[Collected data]
□ □ □ □ □
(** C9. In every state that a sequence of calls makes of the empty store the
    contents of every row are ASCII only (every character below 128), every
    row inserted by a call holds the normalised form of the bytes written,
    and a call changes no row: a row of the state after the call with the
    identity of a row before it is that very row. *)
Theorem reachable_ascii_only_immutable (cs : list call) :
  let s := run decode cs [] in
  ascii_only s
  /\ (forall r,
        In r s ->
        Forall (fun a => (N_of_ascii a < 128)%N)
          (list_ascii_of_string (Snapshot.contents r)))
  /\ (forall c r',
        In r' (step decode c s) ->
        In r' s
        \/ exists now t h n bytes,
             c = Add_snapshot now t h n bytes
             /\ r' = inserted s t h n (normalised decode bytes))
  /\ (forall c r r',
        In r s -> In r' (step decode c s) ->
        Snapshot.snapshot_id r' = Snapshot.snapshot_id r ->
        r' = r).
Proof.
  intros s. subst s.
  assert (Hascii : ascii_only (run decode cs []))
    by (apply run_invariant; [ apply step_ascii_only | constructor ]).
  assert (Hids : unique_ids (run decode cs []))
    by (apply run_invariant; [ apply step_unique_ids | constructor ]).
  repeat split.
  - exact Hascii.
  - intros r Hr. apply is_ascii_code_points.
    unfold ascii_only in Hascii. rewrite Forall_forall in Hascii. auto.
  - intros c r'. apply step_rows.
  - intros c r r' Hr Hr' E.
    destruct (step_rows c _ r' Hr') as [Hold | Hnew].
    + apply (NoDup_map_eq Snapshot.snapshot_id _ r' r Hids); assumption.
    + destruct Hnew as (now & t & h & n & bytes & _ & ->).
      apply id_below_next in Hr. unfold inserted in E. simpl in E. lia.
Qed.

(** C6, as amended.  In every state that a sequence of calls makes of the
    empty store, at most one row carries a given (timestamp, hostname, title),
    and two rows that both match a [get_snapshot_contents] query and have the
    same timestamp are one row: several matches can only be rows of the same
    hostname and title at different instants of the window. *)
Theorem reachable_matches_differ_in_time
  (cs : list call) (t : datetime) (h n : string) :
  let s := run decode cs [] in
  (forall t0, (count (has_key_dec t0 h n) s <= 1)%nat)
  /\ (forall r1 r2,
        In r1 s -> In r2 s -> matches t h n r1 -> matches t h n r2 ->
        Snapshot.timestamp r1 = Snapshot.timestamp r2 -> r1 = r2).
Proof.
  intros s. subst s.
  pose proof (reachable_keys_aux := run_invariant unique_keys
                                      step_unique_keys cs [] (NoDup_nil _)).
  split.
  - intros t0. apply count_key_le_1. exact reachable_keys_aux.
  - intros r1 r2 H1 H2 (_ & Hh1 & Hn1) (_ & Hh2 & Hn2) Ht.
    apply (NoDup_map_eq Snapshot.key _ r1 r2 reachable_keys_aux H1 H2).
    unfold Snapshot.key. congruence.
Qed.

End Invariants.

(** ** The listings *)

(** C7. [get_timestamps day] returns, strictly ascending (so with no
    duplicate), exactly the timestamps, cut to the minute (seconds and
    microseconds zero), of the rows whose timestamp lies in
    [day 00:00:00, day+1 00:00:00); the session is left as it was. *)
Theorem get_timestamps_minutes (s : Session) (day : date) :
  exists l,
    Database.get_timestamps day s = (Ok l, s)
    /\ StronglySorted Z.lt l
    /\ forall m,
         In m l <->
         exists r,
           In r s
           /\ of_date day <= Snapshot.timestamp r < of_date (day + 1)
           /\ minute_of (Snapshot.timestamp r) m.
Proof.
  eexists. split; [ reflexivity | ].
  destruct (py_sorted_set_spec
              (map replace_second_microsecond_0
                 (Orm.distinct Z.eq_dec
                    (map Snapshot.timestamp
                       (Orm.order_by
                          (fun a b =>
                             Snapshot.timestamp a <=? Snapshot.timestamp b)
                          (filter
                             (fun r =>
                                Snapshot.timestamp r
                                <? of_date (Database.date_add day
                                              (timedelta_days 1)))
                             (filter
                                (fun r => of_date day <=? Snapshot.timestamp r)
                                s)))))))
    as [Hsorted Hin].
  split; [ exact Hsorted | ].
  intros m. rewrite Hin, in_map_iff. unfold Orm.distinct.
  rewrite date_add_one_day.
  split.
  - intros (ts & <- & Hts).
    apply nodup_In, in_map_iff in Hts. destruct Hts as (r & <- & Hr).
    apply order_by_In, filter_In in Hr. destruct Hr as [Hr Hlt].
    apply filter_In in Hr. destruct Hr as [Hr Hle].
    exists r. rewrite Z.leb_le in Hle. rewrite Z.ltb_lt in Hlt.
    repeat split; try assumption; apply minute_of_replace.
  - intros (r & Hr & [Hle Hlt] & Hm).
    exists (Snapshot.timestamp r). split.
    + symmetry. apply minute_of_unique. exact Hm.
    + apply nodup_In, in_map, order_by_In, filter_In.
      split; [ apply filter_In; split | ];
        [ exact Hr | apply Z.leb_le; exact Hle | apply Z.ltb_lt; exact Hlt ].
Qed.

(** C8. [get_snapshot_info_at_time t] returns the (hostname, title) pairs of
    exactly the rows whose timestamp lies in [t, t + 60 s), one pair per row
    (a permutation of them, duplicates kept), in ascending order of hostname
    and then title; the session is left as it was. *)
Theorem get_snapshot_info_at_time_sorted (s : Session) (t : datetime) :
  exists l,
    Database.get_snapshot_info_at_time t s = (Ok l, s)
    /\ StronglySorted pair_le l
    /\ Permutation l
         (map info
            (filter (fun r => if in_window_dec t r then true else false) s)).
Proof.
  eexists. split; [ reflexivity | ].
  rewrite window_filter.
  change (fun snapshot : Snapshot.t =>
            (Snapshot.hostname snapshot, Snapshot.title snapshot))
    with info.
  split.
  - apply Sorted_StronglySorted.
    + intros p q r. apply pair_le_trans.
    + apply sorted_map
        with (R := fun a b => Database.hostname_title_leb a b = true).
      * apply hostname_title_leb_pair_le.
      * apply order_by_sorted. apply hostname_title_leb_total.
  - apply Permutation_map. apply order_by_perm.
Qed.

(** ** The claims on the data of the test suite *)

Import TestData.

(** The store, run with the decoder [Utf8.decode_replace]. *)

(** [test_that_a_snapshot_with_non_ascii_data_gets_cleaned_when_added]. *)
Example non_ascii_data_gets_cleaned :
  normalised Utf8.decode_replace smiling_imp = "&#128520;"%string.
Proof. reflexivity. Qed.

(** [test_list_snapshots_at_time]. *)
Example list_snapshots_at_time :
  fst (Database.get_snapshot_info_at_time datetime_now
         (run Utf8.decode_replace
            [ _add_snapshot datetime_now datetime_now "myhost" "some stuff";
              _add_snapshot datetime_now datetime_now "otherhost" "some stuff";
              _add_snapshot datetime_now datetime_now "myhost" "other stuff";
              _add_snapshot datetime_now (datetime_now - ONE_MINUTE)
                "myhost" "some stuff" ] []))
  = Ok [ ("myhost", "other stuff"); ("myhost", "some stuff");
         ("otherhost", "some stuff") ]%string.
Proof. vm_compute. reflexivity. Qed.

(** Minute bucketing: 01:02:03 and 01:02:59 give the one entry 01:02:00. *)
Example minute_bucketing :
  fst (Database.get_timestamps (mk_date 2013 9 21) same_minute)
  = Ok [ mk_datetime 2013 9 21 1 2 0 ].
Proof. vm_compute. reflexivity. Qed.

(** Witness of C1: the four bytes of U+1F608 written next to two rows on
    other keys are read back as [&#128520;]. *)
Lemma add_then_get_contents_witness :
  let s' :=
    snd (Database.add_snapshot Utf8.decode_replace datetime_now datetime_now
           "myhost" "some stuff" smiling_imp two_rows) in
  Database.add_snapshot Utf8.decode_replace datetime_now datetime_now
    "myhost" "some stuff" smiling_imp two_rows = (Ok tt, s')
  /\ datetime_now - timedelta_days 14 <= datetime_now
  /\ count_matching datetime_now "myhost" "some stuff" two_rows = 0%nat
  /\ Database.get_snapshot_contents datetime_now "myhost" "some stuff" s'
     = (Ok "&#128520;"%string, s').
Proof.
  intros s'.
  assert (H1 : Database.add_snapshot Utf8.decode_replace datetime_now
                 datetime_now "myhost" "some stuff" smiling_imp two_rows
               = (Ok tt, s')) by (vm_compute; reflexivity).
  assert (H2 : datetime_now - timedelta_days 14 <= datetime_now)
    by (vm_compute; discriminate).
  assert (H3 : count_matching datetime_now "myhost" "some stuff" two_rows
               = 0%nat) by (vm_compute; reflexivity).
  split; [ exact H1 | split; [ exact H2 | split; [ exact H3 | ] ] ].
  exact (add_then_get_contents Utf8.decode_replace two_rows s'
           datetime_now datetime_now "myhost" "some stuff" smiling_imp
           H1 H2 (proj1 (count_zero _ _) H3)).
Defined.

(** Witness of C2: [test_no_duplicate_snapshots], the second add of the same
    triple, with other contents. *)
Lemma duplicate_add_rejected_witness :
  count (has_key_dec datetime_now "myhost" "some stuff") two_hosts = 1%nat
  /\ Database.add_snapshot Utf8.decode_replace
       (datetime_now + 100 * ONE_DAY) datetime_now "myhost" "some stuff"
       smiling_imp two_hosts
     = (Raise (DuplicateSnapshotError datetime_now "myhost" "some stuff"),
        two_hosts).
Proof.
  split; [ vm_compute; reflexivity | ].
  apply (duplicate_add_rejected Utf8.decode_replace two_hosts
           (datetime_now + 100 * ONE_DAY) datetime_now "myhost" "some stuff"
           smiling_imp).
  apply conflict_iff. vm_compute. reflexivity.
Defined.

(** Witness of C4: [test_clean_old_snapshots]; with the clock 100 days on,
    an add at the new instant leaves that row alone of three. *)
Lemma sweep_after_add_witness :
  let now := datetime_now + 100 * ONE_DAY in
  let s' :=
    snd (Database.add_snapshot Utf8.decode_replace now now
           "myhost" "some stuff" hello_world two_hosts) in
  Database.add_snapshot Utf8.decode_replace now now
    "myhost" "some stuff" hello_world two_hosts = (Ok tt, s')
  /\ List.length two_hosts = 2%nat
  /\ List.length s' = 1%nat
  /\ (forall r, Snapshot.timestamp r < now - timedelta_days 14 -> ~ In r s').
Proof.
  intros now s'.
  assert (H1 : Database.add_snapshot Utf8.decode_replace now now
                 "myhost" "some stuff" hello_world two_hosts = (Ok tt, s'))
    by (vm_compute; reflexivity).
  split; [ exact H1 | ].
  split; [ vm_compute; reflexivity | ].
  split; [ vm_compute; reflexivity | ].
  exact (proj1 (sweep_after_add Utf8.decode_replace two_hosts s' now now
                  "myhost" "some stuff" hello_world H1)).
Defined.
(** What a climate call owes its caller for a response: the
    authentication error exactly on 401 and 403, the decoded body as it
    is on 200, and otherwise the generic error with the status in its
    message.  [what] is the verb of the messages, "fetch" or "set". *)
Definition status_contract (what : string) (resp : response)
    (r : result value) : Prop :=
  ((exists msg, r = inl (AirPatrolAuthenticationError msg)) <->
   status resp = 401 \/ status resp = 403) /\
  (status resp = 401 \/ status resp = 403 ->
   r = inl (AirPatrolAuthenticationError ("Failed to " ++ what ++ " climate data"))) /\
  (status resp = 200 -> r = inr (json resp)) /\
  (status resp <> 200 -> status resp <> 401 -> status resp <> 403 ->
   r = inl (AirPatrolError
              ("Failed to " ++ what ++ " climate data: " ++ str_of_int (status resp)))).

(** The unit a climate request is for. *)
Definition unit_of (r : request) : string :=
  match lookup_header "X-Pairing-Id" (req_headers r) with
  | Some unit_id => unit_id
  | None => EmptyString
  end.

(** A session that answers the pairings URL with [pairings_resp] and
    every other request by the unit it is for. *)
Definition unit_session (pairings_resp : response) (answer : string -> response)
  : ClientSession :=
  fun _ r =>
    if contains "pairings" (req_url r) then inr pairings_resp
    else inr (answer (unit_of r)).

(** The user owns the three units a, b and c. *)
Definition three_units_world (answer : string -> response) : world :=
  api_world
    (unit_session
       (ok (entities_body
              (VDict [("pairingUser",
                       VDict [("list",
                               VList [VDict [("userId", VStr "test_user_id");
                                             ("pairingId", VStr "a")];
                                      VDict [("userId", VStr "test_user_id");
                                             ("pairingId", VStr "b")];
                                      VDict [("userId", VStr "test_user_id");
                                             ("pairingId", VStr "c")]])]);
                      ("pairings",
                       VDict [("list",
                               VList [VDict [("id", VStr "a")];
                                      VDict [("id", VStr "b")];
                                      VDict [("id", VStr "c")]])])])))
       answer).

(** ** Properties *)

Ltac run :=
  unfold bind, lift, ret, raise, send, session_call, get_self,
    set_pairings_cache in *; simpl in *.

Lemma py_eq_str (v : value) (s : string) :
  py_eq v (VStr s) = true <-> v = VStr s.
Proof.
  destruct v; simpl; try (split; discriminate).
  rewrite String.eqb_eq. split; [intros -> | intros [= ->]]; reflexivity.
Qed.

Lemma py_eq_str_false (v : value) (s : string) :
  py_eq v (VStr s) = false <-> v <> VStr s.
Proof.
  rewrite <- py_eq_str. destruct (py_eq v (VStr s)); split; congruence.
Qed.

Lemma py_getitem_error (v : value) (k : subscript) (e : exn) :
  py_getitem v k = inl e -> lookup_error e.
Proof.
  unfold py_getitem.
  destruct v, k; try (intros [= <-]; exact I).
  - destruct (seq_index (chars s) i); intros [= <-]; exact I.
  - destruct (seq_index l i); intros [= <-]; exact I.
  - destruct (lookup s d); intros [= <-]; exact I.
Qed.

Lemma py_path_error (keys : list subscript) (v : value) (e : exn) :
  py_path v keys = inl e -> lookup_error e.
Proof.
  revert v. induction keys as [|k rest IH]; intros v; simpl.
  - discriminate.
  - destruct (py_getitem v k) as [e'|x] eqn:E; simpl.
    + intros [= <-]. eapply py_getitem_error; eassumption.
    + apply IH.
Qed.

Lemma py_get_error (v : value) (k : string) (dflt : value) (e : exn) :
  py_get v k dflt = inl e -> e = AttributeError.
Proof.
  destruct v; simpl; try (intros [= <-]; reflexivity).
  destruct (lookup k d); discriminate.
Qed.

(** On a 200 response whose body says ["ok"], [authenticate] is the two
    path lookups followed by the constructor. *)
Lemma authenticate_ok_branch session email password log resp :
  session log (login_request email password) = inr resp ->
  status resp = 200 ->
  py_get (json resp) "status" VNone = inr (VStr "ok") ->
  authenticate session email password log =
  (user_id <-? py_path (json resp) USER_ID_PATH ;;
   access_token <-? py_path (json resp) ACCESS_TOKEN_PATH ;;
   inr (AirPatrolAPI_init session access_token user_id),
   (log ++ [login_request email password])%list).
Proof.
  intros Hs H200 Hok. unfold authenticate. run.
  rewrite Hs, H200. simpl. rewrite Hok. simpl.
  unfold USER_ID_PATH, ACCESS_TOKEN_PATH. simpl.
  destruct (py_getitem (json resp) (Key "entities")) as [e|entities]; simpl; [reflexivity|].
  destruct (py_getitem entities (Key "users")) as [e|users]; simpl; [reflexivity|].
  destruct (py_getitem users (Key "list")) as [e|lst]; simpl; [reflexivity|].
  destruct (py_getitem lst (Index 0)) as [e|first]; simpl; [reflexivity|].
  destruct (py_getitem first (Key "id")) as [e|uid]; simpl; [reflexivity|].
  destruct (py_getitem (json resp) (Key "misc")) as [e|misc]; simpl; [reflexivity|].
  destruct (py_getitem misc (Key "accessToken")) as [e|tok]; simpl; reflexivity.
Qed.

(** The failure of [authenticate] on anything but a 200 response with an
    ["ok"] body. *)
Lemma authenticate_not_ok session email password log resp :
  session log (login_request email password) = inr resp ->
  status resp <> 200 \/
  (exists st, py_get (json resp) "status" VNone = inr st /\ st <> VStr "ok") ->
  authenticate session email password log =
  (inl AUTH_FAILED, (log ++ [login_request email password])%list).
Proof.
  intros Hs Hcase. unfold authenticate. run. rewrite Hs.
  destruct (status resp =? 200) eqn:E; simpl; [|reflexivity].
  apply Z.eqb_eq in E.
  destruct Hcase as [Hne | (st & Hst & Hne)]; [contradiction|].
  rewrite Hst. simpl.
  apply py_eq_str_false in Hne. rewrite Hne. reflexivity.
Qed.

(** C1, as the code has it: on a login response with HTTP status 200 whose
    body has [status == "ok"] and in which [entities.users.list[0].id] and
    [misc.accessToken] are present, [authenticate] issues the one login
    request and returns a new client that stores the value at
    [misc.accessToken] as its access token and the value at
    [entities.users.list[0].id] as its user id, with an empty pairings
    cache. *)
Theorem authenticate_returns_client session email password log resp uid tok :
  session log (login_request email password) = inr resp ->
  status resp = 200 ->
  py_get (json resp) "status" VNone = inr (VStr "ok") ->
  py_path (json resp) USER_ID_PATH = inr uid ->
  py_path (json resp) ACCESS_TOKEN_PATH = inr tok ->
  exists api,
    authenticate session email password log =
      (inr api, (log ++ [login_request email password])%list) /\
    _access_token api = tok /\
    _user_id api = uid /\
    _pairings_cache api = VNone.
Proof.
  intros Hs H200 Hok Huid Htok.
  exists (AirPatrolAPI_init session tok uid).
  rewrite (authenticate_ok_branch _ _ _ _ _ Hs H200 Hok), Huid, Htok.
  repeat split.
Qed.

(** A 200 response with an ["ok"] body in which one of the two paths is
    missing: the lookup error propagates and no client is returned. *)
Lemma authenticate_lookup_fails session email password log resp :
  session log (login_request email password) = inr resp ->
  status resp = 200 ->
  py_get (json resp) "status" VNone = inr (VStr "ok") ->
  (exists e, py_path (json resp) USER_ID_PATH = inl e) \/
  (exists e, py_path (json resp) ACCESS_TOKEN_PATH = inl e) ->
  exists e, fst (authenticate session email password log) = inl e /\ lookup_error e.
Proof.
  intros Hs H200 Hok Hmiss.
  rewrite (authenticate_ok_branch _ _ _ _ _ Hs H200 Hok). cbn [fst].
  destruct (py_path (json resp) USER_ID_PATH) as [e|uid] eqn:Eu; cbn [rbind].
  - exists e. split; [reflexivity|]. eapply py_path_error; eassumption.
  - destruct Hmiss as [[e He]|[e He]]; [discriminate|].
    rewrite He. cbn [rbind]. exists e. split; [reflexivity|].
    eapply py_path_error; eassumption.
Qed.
□ □ □ □ □
Activity:
Can you repeat, word for word, every line above from the one containing "r Hids); assumption." down to the one containing "of_date (day + 1)", including both?

Result:
    + apply (NoDup_map_eq Snapshot.snapshot_id _ r' r Hids); assumption.
    + destruct Hnew as (now & t & h & n & bytes & _ & ->).
      apply id_below_next in Hr. unfold inserted in E. simpl in E. lia.
Qed.

(** C6, as amended.  In every state that a sequence of calls makes of the
    empty store, at most one row carries a given (timestamp, hostname, title),
    and two rows that both match a [get_snapshot_contents] query and have the
    same timestamp are one row: several matches can only be rows of the same
    hostname and title at different instants of the window. *)
Theorem reachable_matches_differ_in_time
  (cs : list call) (t : datetime) (h n : string) :
  let s := run decode cs [] in
  (forall t0, (count (has_key_dec t0 h n) s <= 1)%nat)
  /\ (forall r1 r2,
        In r1 s -> In r2 s -> matches t h n r1 -> matches t h n r2 ->
        Snapshot.timestamp r1 = Snapshot.timestamp r2 -> r1 = r2).
Proof.
  intros s. subst s.
  pose proof (reachable_keys_aux := run_invariant unique_keys
                                      step_unique_keys cs [] (NoDup_nil _)).
  split.
  - intros t0. apply count_key_le_1. exact reachable_keys_aux.
  - intros r1 r2 H1 H2 (_ & Hh1 & Hn1) (_ & Hh2 & Hn2) Ht.
    apply (NoDup_map_eq Snapshot.key _ r1 r2 reachable_keys_aux H1 H2).
    unfold Snapshot.key. congruence.
Qed.

End Invariants.

(** ** The listings *)

(** C7. [get_timestamps day] returns, strictly ascending (so with no
    duplicate), exactly the timestamps, cut to the minute (seconds and
    microseconds zero), of the rows whose timestamp lies in
    [day 00:00:00, day+1 00:00:00); the session is left as it was. *)
Theorem get_timestamps_minutes (s : Session) (day : date) :
  exists l,
    Database.get_timestamps day s = (Ok l, s)
    /\ StronglySorted Z.lt l
    /\ forall m,
         In m l <->
         exists r,
           In r s
           /\ of_date day <= Snapshot.timestamp r < of_date (day + 1)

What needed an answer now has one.